What The Study Discovered
The study found that there are what are called “de novo” mutations. “De novo” is a Latin phrase meaning “afresh, from the beginning, new,” which refers to the fact that these mutations are occurring the offspring of parents who do not feature these genetic mutations. Without a doubt, this further gives us confidence that genetics play a large role in the development of schizophrenia. These mutated genes can trigger the development of this mental health disorder, but indirectly, because what they are really doing is disrupting the proper functioning of certain protein clusters that are needed for proper brain activity related to those proteins. Specifically, these proteins are involved in pathways in the brain that help modulate and control the amplitude of connections between specific nerve cells. What is affected in general is brain development, memory, learning, and overall cognition. If dendrite connections are inhibited or overactive, then the entire process can be thrown off.
The Impact of the Study
This study’s most important result is the building of confidence that these neural pathways are a contributing cause of schizophrenia. This, in addition to prior studies involving the same concept, have converged and pointed at a very important set of core brain processes that are implicated in affecting those dealing with schizophrenia. Interestingly, these same issues are an overlap with other disorders that involve neurodevelopment, such as autism.

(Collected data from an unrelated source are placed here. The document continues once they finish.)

(** * PDF outline extraction: heading and title inference

    A shallow embedding of [src/parser.py] (class [PDFParser1A]) and of the
    output validator of [src/main.py], with the properties of the heading and
    title inference engine stated and proved over it.

    Modelling conventions.
    - A Python [str] is a [string] whose characters are read as code points
      below 256; whitespace, case and digits follow Python's tables on that
      range.
    - A Python [float] is an exact rational ([Q]): rounding error, infinities
      and NaN of IEEE arithmetic are outside the model, except where the
      source can produce them from well-formed input (numpy's division by
      zero in the title scoring), where they are modelled explicitly.
    - A [dict] is an association list in insertion order; a [set] of strings
      is a [gset string].
    - An exception is a value [Raise e]; [try/except Exception] turns it into
      Python's [None], modelled by [option]. *)

From Stdlib Require Import QArith Qround Ascii String DecimalString Sorted.
From stdpp Require Import gmap strings list.
Close Scope Q_scope.
Local Open Scope string_scope.

(** ** Python text primitives *)

Module Text.

Definition cp (a : ascii) : N := N_of_ascii a.

Definition between (lo hi : N) (a : ascii) : bool :=
  ((lo <=? cp a) && (cp a <=? hi))%N.

(** [str.isspace] on one character: TAB..CR, FS..US, SPACE, NEL, NBSP. *)
Definition isspace (a : ascii) : bool :=
  between 9 13 a || between 28 32 a || (cp a =? 133)%N || (cp a =? 160)%N.

Definition isdigit (a : ascii) : bool := between 48 57 a.

(** Uppercase letters: A-Z and the Latin-1 capitals (without the
    multiplication sign). *)
Definition isupper_char (a : ascii) : bool :=
  between 65 90 a || between 192 214 a || between 216 222 a.

(** Lowercase letters: a-z, the Latin-1 small letters (without the division
    sign), and the three characters with the Lowercase property outside the
    letter blocks (feminine/masculine ordinal, micro sign). *)
Definition islower_char (a : ascii) : bool :=
  between 97 122 a || between 223 246 a || between 248 255 a
  || (cp a =? 170)%N || (cp a =? 181)%N || (cp a =? 186)%N.

(** The other case of a letter, when it has one below code point 256. *)
Definition swapcase (a : ascii) : ascii :=
  if between 65 90 a || between 192 214 a || between 216 222 a
  then ascii_of_N (cp a + 32)
  else if between 97 122 a || between 224 246 a || between 248 254 a
  then ascii_of_N (cp a - 32)
  else a.

Fixpoint lstrip (s : string) : string :=
  match s with
  | String a s' => if isspace a then lstrip s' else s
  | EmptyString => EmptyString
  end.

Fixpoint rev_append (s acc : string) : string :=
  match s with
  | String a s' => rev_append s' (String a acc)
  | EmptyString => acc
  end.

Definition rev (s : string) : string := rev_append s EmptyString.

Definition rstrip (s : string) : string := rev (lstrip (rev s)).

(** [s.strip()] *)
Definition strip (s : string) : string := rstrip (lstrip s).

(** [s.split()]: the maximal runs of non-whitespace characters.  [cur] is
    the word being read, reversed. *)
Fixpoint split_go (s cur : string) : list string :=
  match s with
  | EmptyString =>
      match cur with EmptyString => [] | _ => [rev cur] end
  | String a s' =>
      if isspace a
      then match cur with
           | EmptyString => split_go s' EmptyString
           | _ => rev cur :: split_go s' EmptyString
           end
      else split_go s' (String a cur)
  end.

Definition split (s : string) : list string := split_go s EmptyString.

(** [len(s)] *)
Definition len (s : string) : nat := String.length s.

(** [len(s.split())] *)
Definition word_count (s : string) : nat := length (split s).

(** [s[:n]] *)
Fixpoint take (n : nat) (s : string) : string :=
  match n, s with
  | S n', String a s' => String a (take n' s')
  | _, _ => EmptyString
  end.

Fixpoint last_char (s : string) : option ascii :=
  match s with
  | EmptyString => None
  | String a EmptyString => Some a
  | String _ s' => last_char s'
  end.

(** [s.endswith(c)] for a one-character suffix. *)
Definition endswith_char (c : ascii) (s : string) : bool :=
  match last_char s with
  | Some a => Ascii.eqb a c
  | None => false
  end.

(** [s[0].isupper()]; the source only evaluates it on non-empty text. *)
Definition first_isupper (s : string) : bool :=
  match s with
  | String a _ => isupper_char a
  | EmptyString => false
  end.
(** At rest under [INH_1], with no body force, no boundary value and no
    constraint on the pressure, the residual of the sample configuration is
    1 in row 0: the elastic traction [Pe F^T = mu I] against the gradient of
    the test function. *)
Lemma rest_state_residual_INH_1 :
  let s := sample_sim (sample_par INH_1 false false ∅) None in
  let out :=
    @residual_and_or_Jacobian sample ArgDummyJF sample_vector sample_vector
      sample_vector 0 0 s in
  (zero_vector (block0 sample_vector) /\ zero_vector (block1 sample_vector))
  /\ boundary_values (par (snd out)) !! 0%nat = None
  /\ gauge_active (snd out) = false
  /\ vget (block0 (fst out)) 0 = 1
  /\ vget (block0 (fst out)) 0 <> 0.
Proof.
  cbn zeta. split; [exact zero_vector_sample|].
  split; [vm_compute; reflexivity|].
  split; [vm_compute; reflexivity|].
  assert (H : vget (block0 (fst (@residual_and_or_Jacobian sample ArgDummyJF
                sample_vector sample_vector sample_vector 0 0
                (sample_sim (sample_par INH_1 false false ∅) None)))) 0 = 1).
  { vm_compute. lra. }
  split; [exact H|]. rewrite H. lra.
Qed.

(** The Jacobian of the fluid cell of the sample configuration. *)
Lemma fluid_jacobian_exact_sample :
  let p := sample_par INH_0 false false ∅ in
  let c := sample_fluid_cell in
  (0 < dofs_per_cell (@fe_f sample))%nat
  /\ derivable_pt_lim
       (fun h =>
          vget (local_res (@fluid_cell_local sample p false true 1 c
                             (vadd [0; 0; 0] (dof (dof_indices c) 0) (1 * h))
                             (vadd [0; 0; 0] (dof (dof_indices c) 0) h))) 0)
       0
       (mget (local_jacobian (@fluid_cell_local sample p false true 1 c
                                [0; 0; 0] [0; 0; 0])) 0 0).
Proof.
  cbn zeta. split; [cbn; lia|].
  refine (proj1 (@fluid_jacobian_exact sample
                   (sample_par INH_0 false false ∅) false 1
                   sample_fluid_cell [0; 0; 0] [0; 0; 0] 0%nat 0%nat
                   _ _ _ _ _)).
  - cbn. lia.
  - cbn. lia.
  - intros [|[|[|j']]] Hlt He; cbn in Hlt, He; try reflexivity;
      try discriminate He; lia.
  - cbn. lia.
  - cbn. lia.
Defined.

(** A boundary dof that is not the constraining pressure dof. *)
Lemma constraint_rows_sample :
  let s := sample_sim (sample_par INH_0 false false {[ 0%nat := 2 ]}) None in
  let lr := [5; 5; 5; 5; 5] in
  let lj := replicate 5 (replicate 5 7) in
  let out := apply_constraints s lr lj [3; 0; 0] [0; 1; 2]%nat in
  (boundary_values (par s) !! dof [0; 1; 2]%nat 0 = Some 2
   /\ pinned s [0; 1; 2]%nat 0 = false)
  /\ vget (fst out) 0 = scaling s * (vget [3; 0; 0] (dof [0; 1; 2]%nat 0) - 2).
Proof.
  cbn zeta. split; [split; [vm_compute; reflexivity | reflexivity]|].
  refine (proj1 (@constraint_rows sample
                   (sample_sim (sample_par INH_0 false false {[ 0%nat := 2 ]})
                      None)
                   [5; 5; 5; 5; 5] (replicate 5 (replicate 5 7)) [3; 0; 0]
                   [0; 1; 2]%nat 5 0 2 _ _ _ _)).
  - cbn. lia.
  - cbn. lia.
  - vm_compute. reflexivity.
  - reflexivity.
Defined.
(** C6, amended. For a PRIVMSG whose content holds a soul tag and
    ends, after a text without further soul tag, with an annotation
    [[Sig:...]]: the message carries the id of the first soul tag, the
    soul tags are gone from its content, and the annotation stays at
    the end of the content.  When no [[Soul:] stands in front of the
    tag, the id is the one of the tag and the content is what was
    around the tag, without its leading whitespace. *)
Theorem soul_tag_removed_annotation_kept (c : AgentClient)
    (source target pre sid mid sig : str) :
  Str.contains (py " ") source = false →
  Str.contains (py " ") target = false →
  sid ≠ [] →
  Str.contains (py "]") sid = false →
  Re.search (mid ++ py "[Sig:" ++ sig ++ py "...]") = None →
  let tagged := pre ++ py "[Soul:" ++ sid ++ py "]" in
  let annotation := py "[Sig:" ++ sig ++ py "...]" in
  let line := privmsg_line source
                (Some (target ++ py " :" ++ tagged ++ mid ++ annotation)) in
  let r := _parse_message line c in
  ∃ n g, acting_nick source = Ok n ∧
         Re.search tagged = Some g ∧
         messages (eff r) =
           [Message.Make target n
              (Str.lstrip (Re.sub tagged ++ mid) ++ annotation) (Some g) None] ∧
         out r = escaping
                   [AMsg (Message.Make target n
                            (Str.lstrip (Re.sub tagged ++ mid) ++ annotation)
                            (Some g) None)]
                   (handlers_for (py "message") c) ∧
         (Str.contains (py "[Soul:") pre = false → g = sid ∧ Re.sub tagged = pre).
Proof.
  intros Hs Ht Hne Hn Hrest tagged annotation line r.
  destruct (acting_nick_ok source) as [n Hnick].
  destruct (search_tagged pre sid Hne Hn) as [g Hg]. fold tagged in Hg.
  exists n, g. split; [done|]. split; [done|].
  assert (last tagged = Some Re.RBRACKET) as Hl.
  { unfold tagged. change (py "]") with [Re.RBRACKET].
    by rewrite !app_assoc, last_snoc. }
  assert (soul_metadata (tagged ++ mid ++ annotation)
          = (Some g, Str.lstrip (Re.sub tagged ++ mid) ++ annotation)) as Hmeta.
  { unfold soul_metadata.
    rewrite (search_closed _ _ _ Hl Hg).
    rewrite (search_contains _ g (search_closed _ (mid ++ annotation) _ Hl Hg)).
    rewrite (sub_closed _ _ Hl). unfold annotation.
    rewrite (sub_no_tag _ Hrest).
    by rewrite app_assoc, strip_before_annotation. }
  subst r line.
  rewrite (parse_fields _ source (py "PRIVMSG")
             [target ++ py " :" ++ tagged ++ mid ++ annotation] n);
    [|done|done|by apply (splitn_privmsg source (Some _))|done].
  rewrite on_command_privmsg.
  assert (Str.partition (py " :") (target ++ py " :" ++ tagged ++ mid ++ annotation)
          = (target, py " :", tagged ++ mid ++ annotation)) as ->.
  { unfold Str.partition. change (py " :") with (32 :: py ":").
    change (py " ") with [32] in Ht.
    rewrite (find_after_no_space (py ":") target _ Ht).
    rewrite take_app_length. rewrite app_assoc.
    by rewrite drop_app_length' by (by rewrite length_app). }
  cbn [fst snd]. rewrite Hmeta. cbn [fst snd].
  split; [by rewrite messages_trigger|]. split; [by rewrite trigger_out|].
  intros Hp. unfold tagged in *.
  destruct (tag_after_plain pre sid [] Hne Hn Hp) as [H1 H2].
  rewrite !app_nil_r in H1, H2. unfold Re.sub.
  rewrite H1 in Hg. injection Hg as <-. split; [done|].
  rewrite H2. cbn [Re.sub_from]. by rewrite app_nil_r.
Qed.

Lemma soul_tag_removed_annotation_kept_witness :
  ∃ n g, acting_nick (py "Alice!u@h") = Ok n ∧
         Re.search (py "hello " ++ py "[Soul:" ++ py "deadbeef" ++ py "]") = Some g ∧
         messages (eff (_parse_message tagged_line bot)) =
           [Message.Make (py "#general") n
              (py "hello  world [Sig:0123456789abcdef...]") (Some g) None] ∧
         g = py "deadbeef".
Proof.
  assert (py "deadbeef" ≠ []) as Hne by discriminate.
  destruct (soul_tag_removed_annotation_kept bot (py "Alice!u@h") (py "#general")
              (py "hello ") (py "deadbeef") (py " world ") (py "0123456789abcdef")
              eq_refl eq_refl Hne eq_refl eq_refl)
    as (n & g & H1 & H2 & H3 & _ & H4).
  exists n, g. split; [exact H1|]. split; [exact H2|].
  destruct (H4 eq_refl) as [-> H5]. split; [|reflexivity].
  rewrite H5 in H3. exact H3.
Defined.
(* ===== verification/Types.v ===== *)
(** * The data types of [src/types.ts]

    [FileType] is the closed enum of three file types, with decidable
    equality and a [Finite] instance (its [enum] is the list of its
    members, which the sidebar's completeness theorem uses); [FileType_value]
    gives the enum's string values, which the service's prompts embed.
    [FileTypeInfo] and [Message] are the source's interfaces as records. *)

From Stdlib Require Import String.
From stdpp Require Import base list strings finite sets.
From S2P Require Import Prelude.

(** [export enum FileType { TS = 'TS', TSX = 'TSX', JSON = 'JSON' }] *)
Inductive FileType := TS | TSX | JSON.

#[export] Instance FileType_eq_dec : EqDecision FileType.
Proof. solve_decision. Defined.

#[export] Program Instance FileType_finite : Finite FileType :=
  {| enum := [TS; TSX; JSON] |}.
Next Obligation. repeat (constructor; [set_solver|]); constructor. Qed.
Next Obligation. intros []; set_solver. Qed.

(** The string value of each member ([${fileType}] in a template). *)
Definition FileType_value (t : FileType) : string :=
  match t with
  | TS => "TS"
  | TSX => "TSX"
  | JSON => "JSON"
  end.

(** [interface FileTypeInfo] *)
Record FileTypeInfo := {
  extension : string;
  fullName : string;
  description : string;
  howToOpen : list string;
  defaultCode : string;
  icon : string
}.

(** [role: 'user' | 'model'] *)
Inductive Role := user | model.

#[export] Instance Role_eq_dec : EqDecision Role.
Proof. solve_decision. Defined.

(** [interface Message] *)
Record Message := {
  role : Role;
  text : string
}.

#[export] Instance Message_eq_dec : EqDecision Message.
Proof.
  intros [r1 t1] [r2 t2].
  destruct (decide (r1 = r2)) as [->|]; [|right; congruence].
  destruct (decide (t1 = t2)) as [->|]; [by left | right; congruence].
Defined.

Lemma FileType_value_inj t1 t2 : FileType_value t1 = FileType_value t2 -> t1 = t2.
Proof. destruct t1, t2; simpl; congruence. Qed.
(* ===== verification/Assistant.v ===== *)
(** * The interface between the chat panel and the assistant service

    [AssistantPanel.tsx] imports [explainConcept] and [generateExample] and
    awaits them.  What the panel relies on is stated here as a class: a
    service has a state of its own and, for each call, the world it runs
    in (the answers of the network); each operation settles its promise,
    resolved with a string or rejected with an error.  [AssistantNoReject]
    is the law the Gemini service satisfies: neither operation ever
    rejects.  The panel's theorems are proved against these classes and
    the Gemini service is an instance ([GeminiService.v]). *)

From Stdlib Require Import String.
From stdpp Require Import base.
From S2P Require Import Prelude Types.

(** A JavaScript error value, as far as the code uses it: it is logged
    and otherwise dropped. *)
Definition Exn := string.

(** A settled promise. *)
Inductive Settled (A : Type) :=
| Resolved (a : A)
| Rejected (e : Exn).
Arguments Resolved {A} a.
Arguments Rejected {A} e.

Class AssistantService := {
  svc_state : Type;
  svc_world : Type;
  (** [explainConcept(fileType, query)] *)
  svc_explain : svc_world -> FileType -> string -> svc_state -> Settled string * svc_state;
  (** [generateExample(fileType, topic)] *)
  svc_generate : svc_world -> FileType -> string -> svc_state -> Settled string * svc_state
}.

Class AssistantNoReject (S : AssistantService) := {
  svc_explain_resolves : forall w t q s, exists r s', svc_explain w t q s = (Resolved r, s');
  svc_generate_resolves : forall w t q s, exists r s', svc_generate w t q s = (Resolved r, s')
}.
(* ===== verification/AssistantPanel.v ===== *)
(** * The chat panel of [src/components/AssistantPanel.tsx]

    State ([useState]): the transcript [messages], the text box [input] and
    the flag [isLoading].  Props: [activeType], and the callback
    [onUpdateCode] into App, which the generate handler's continuation
    returns as the code to set.

    Each asynchronous handler is split at its [await]: [handleSend] and
    [handleGenerateExample] are the synchronous prefixes, which update the
    state and issue a [Request] to the service (capturing [activeType] as
    the closure does), and [handleSend_settle] and
    [handleGenerateExample_settle] are the continuations, which run when
    the promise settles, with the [try]/[catch]/[finally] of the source.
    Updates go through React's functional setters ([prev => ...]), so
    the continuations act on the state current at settlement.

    The [console.error(e)] of the generate handler's [catch] writes to the
    developer console only and is not modelled. *)

From Stdlib Require Import String.
From stdpp Require Import base list strings.
From S2P Require Import Prelude JsString Types Constants Assistant.

Open Scope string_scope.
Open Scope list_scope.

(** ** Data *)

Record PanelState := {
  messages : list Message;
  input : string;
  isLoading : bool
}.

(** A call to the service whose promise has not settled yet. *)
Inductive Request :=
| ExplainReq (t : FileType) (query : string)      (** [explainConcept(activeType, userMsg)] *)
| GenerateReq (t : FileType) (topic : string).    (** [generateExample(activeType, topic)] *)

#[export] Instance Request_eq_dec : EqDecision Request.
Proof. solve_decision. Defined.

(** [useState<Message[]>([])], [useState('')], [useState(false)] *)
Definition panel_init : PanelState :=
  {| messages := []; input := EmptyString; isLoading := false |}.

(** ** The transcript reset (lines 20-26) *)

Definition greeting_text (ext : string) : string :=
  "Hello! I'm your dev assistant. Ask me anything about **" +:+ ext
  +:+ "** files or how to open them.".

Definition greeting (t : FileType) : Message :=
  {| role := model; text := greeting_text (extension (FILE_INFO t)) |}.

(** The effect with dependencies [[activeType, info.extension]]. *)
Definition clear_chat (activeType : FileType) (p : PanelState) : PanelState :=
  {| messages := [greeting activeType]; input := input p; isLoading := isLoading p |}.

(** ** The text box (lines 134-141) *)

(** [onChange={(e) => setInput(e.target.value)}] *)
Definition onChange (value : string) (p : PanelState) : PanelState :=
  {| messages := messages p; input := value; isLoading := isLoading p |}.

(** ** [handleSend] (lines 34-50) *)

(** [!input.trim() || isLoading]: the guard of the handler, which is also
    the [disabled] attribute of the send button (line 144). *)
Definition send_blocked (p : PanelState) : bool :=
  negb (truthy (trim (input p))) || isLoading p.

(** The prefix up to [await]: [None] is the early [return]. *)
Definition handleSend (activeType : FileType) (p : PanelState) : option (PanelState * Request) :=
  if send_blocked p then None
  else
    let userMsg := input p in
    Some ({| messages := messages p ++ [{| role := user; text := userMsg |}];
             input := EmptyString;
             isLoading := true |},
          ExplainReq activeType userMsg).

Definition send_error_text : string := "Error connecting to AI.".

(** The continuation: [try] appends the reply, [catch] the error text,
    [finally] clears the flag. *)
Definition handleSend_settle (r : Settled string) (p : PanelState) : PanelState :=
  let reply :=
    match r with
    | Resolved responseText => {| role := model; text := responseText |}
    | Rejected _ => {| role := model; text := send_error_text |}
    end in
  {| messages := messages p ++ [reply]; input := input p; isLoading := false |}.

(** ** [handleGenerateExample] (lines 52-63) *)

Definition example_topic : string := "A complex example showcasing key features".
Definition example_confirmation : string :=
  "I've updated the editor with a new example for you!".

(** The prefix: no guard of its own (the button's [disabled={isLoading}]
    is the only one). *)
Definition handleGenerateExample (activeType : FileType) (p : PanelState) : PanelState * Request :=
  ({| messages := messages p; input := input p; isLoading := true |},
   GenerateReq activeType example_topic).

(** The continuation; its second component is the argument of
    [onUpdateCode], when it is called. *)
Definition handleGenerateExample_settle (r : Settled string) (p : PanelState)
  : PanelState * option string :=
  match r with
  | Resolved code =>
      ({| messages := messages p ++ [{| role := model; text := example_confirmation |}];
          input := input p; isLoading := false |}, Some code)
  | Rejected _ =>
      ({| messages := messages p; input := input p; isLoading := false |}, None)
  end.

(** ** Rendering with logic *)

(** [disabled={isLoading}] of the generate button (line 88). *)
Definition generate_disabled (p : PanelState) : bool := isLoading p.

Inductive ToolIcon := Globe | TerminalIcon | MonitorIcon.

(** The icon of each program in the "How to Open" list (lines 77-79). *)
Definition tool_icon (tool : string) : ToolIcon :=
  if includes (toLowerCase tool) "browser" then Globe
  else if includes (toLowerCase tool) "terminal" then TerminalIcon
  else MonitorIcon.

(** ** The rendered panel (lines 65-154)

    The view keeps what the markup shows and what its controls do: texts,
    the icon chosen at each conditional, the classes chosen by the role of
    a message, the [disabled] attributes and the input's value and
    placeholder.  Fixed markup and the Markdown renderer are not kept. *)

(** The icons of the panel other than the tools'. *)
Inductive PanelIcon := UserIcon | BotIcon | Loader2 | Sparkles.

(** [msg.role === 'user'] *)
Definition is_user (msg : Message) : bool := bool_decide (role msg = user).

(** One message's bubble (lines 104-118): its key, the three classes the
    role selects, the avatar's icon and the text given to the renderer. *)
Record Bubble := {
  bubble_key : nat;
  row_class : string;
  avatar_class : string;
  avatar : PanelIcon;
  bubble_class : string;
  bubble_text : string
}.

Definition bubble (i : nat) (msg : Message) : Bubble := {|
  bubble_key := i;
  row_class := "flex gap-3 " +:+ (if is_user msg then "flex-row-reverse" else EmptyString);
  avatar_class := "w-8 h-8 rounded-full flex items-center justify-center flex-shrink-0 " +:+
                  (if is_user msg then "bg-blue-600" else "bg-green-600");
  avatar := if is_user msg then UserIcon else BotIcon;
  bubble_class := "p-3 rounded-lg max-w-[85%] text-sm " +:+
                  (if is_user msg then "bg-blue-600/20 text-blue-100" else "bg-gray-800 text-gray-200");
  bubble_text := text msg |}.

Record PanelView := {
  pv_title : string;                          (** [info.fullName] *)
  pv_description : string;                    (** [info.description] *)
  pv_tools : list (nat * ToolIcon * string);  (** the "How to Open" list *)
  pv_generate_disabled : bool;
  pv_generate_icon : PanelIcon;
  pv_bubbles : list Bubble;
  pv_typing : bool;                           (** the indicator of lines 120-129 *)
  pv_input_value : string;
  pv_placeholder : string;
  pv_send_disabled : bool
}.

(** The JSX of the component, from its props and state. *)
Definition AssistantPanel (activeType : FileType) (p : PanelState) : PanelView :=
  let info := FILE_INFO activeType in {|
  pv_title := fullName info;
  pv_description := description info;
  pv_tools := imap (fun idx tool => (idx, tool_icon tool, tool)) (howToOpen info);
  pv_generate_disabled := generate_disabled p;
  pv_generate_icon := if isLoading p then Loader2 else Sparkles;
  pv_bubbles := imap bubble (messages p);
  pv_typing := isLoading p;
  pv_input_value := input p;
  pv_placeholder := "Ask about " +:+ FileType_value activeType +:+ "...";
  pv_send_disabled := send_blocked p |}.

(** ** Theorems *)

(** The greeting names the extension it is built from. *)
Lemma greeting_text_includes (ext : string) : includes (greeting_text ext) ext = true.
Proof. unfold greeting_text. solve_includes. Qed.

#[export] Hint Resolve greeting_text_includes : devx.

Lemma send_blocked_iff p :
  send_blocked p = true <-> all_ws (input p) = true \/ isLoading p = true.
Proof.
  unfold send_blocked. rewrite truthy_trim, negb_involutive, orb_true_iff. done.
Qed.

(** C10: [handleSend] is a no-op (the early [return]: no state change,
    no request) exactly when the input is empty or whitespace only, or a
    request is already loading. *)
Theorem handleSend_noop_iff (t : FileType) (p : PanelState) :
  handleSend t p = None <-> all_ws (input p) = true \/ isLoading p = true.
Proof.
  rewrite <- send_blocked_iff. unfold handleSend.
  destruct (send_blocked p); split; congruence.
Qed.

(** C11: a send that is not blocked asks the service to explain the
    active type with the input verbatim, clears the input and sets the
    loading flag; when the promise settles, the transcript is the one at
    settlement followed by exactly the user's message and then the reply
    (the resolved text, or the fixed error text on rejection), and the
    flag is cleared. *)
Theorem handleSend_appends_two (t : FileType) (p p1 : PanelState) (req : Request) (r : Settled string) :
  handleSend t p = Some (p1, req) ->
  req = ExplainReq t (input p) /\ input p1 = EmptyString /\ isLoading p1 = true /\
  messages (handleSend_settle r p1) =
    messages p ++ [{| role := user; text := input p |};
                   {| role := model; text := match r with
                                             | Resolved s => s
                                             | Rejected _ => send_error_text
                                             end |}] /\
  isLoading (handleSend_settle r p1) = false.
Proof.
  unfold handleSend. destruct (send_blocked p); [done|].
  intros H. injection H as <- <-. simpl.
  repeat split. rewrite <- app_assoc. by destruct r.
Qed.

(** C12: when the example request settles, a resolution passes the code
    to [onUpdateCode] and appends exactly one confirmation message; a
    rejection changes neither the code nor the transcript.  Either way
    the loading flag is cleared. *)
Theorem handleGenerateExample_settle_cases (r : Settled string) (p : PanelState) :
  isLoading (fst (handleGenerateExample_settle r p)) = false /\
  match r with
  | Resolved code =>
      snd (handleGenerateExample_settle r p) = Some code /\
      messages (fst (handleGenerateExample_settle r p)) =
        messages p ++ [{| role := model; text := example_confirmation |}]
  | Rejected _ =>
      snd (handleGenerateExample_settle r p) = None /\
      messages (fst (handleGenerateExample_settle r p)) = messages p
  end.
Proof. by destruct r. Qed.

(** C30: in the "How to Open" list of every catalog entry, the globe icon
    marks exactly the program whose lower-cased name mentions a browser
    (the JSON entry "Any Web Browser (Chrome, Firefox)"), no program gets
    the terminal icon, and every other program gets the monitor icon. *)
Theorem tool_icons_of_catalog (t : FileType) :
  map tool_icon (howToOpen (FILE_INFO t)) =
  match t with
  | JSON => [MonitorIcon; Globe; MonitorIcon; MonitorIcon]
  | _ => [MonitorIcon; MonitorIcon; MonitorIcon; MonitorIcon]
  end.
Proof. destruct t; vm_compute; reflexivity. Qed.

(** ** Witnesses *)

Definition panel_hi : PanelState :=
  {| messages := [greeting TS]; input := "hi"; isLoading := false |}.
Definition panel_hi_sent : PanelState :=
  {| messages := [greeting TS; {| role := user; text := "hi" |}]; input := EmptyString; isLoading := true |}.

Lemma handleSend_appends_two_witness :
  handleSend TS panel_hi = Some (panel_hi_sent, ExplainReq TS "hi") /\
  (ExplainReq TS "hi" = ExplainReq TS (input panel_hi) /\ input panel_hi_sent = EmptyString /\
   isLoading panel_hi_sent = true /\
   messages (handleSend_settle (Resolved "yo") panel_hi_sent) =
     messages panel_hi ++ [{| role := user; text := input panel_hi |};
                           {| role := model; text := match Resolved "yo" with
                                                     | Resolved s => s
                                                     | Rejected _ => send_error_text
                                                     end |}] /\
   isLoading (handleSend_settle (Resolved "yo") panel_hi_sent) = false).
Proof.
  split; [reflexivity|].
  apply (handleSend_appends_two TS panel_hi panel_hi_sent (ExplainReq TS "hi") (Resolved "yo")).
  reflexivity.
Defined.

Professor Mick O’Donovan, who helped lead the research, has stated that:
“We need research that takes into account genetics, cognitive science, imaging and other sources of information rather than relying solely on clinical definitions for psychiatric disorders.”
Professor Hugh Perry, the Chair of the MRC Neurosciences and Mental Health Board has suggested that this understand will ultimately lead to safer and more effective treatments for schizophrenia patients. By unraveling the sheer complexity of such disorders, treatments can stop being analogous to casting a wide net and hoping to catch symptoms. They can be targeted and qualified.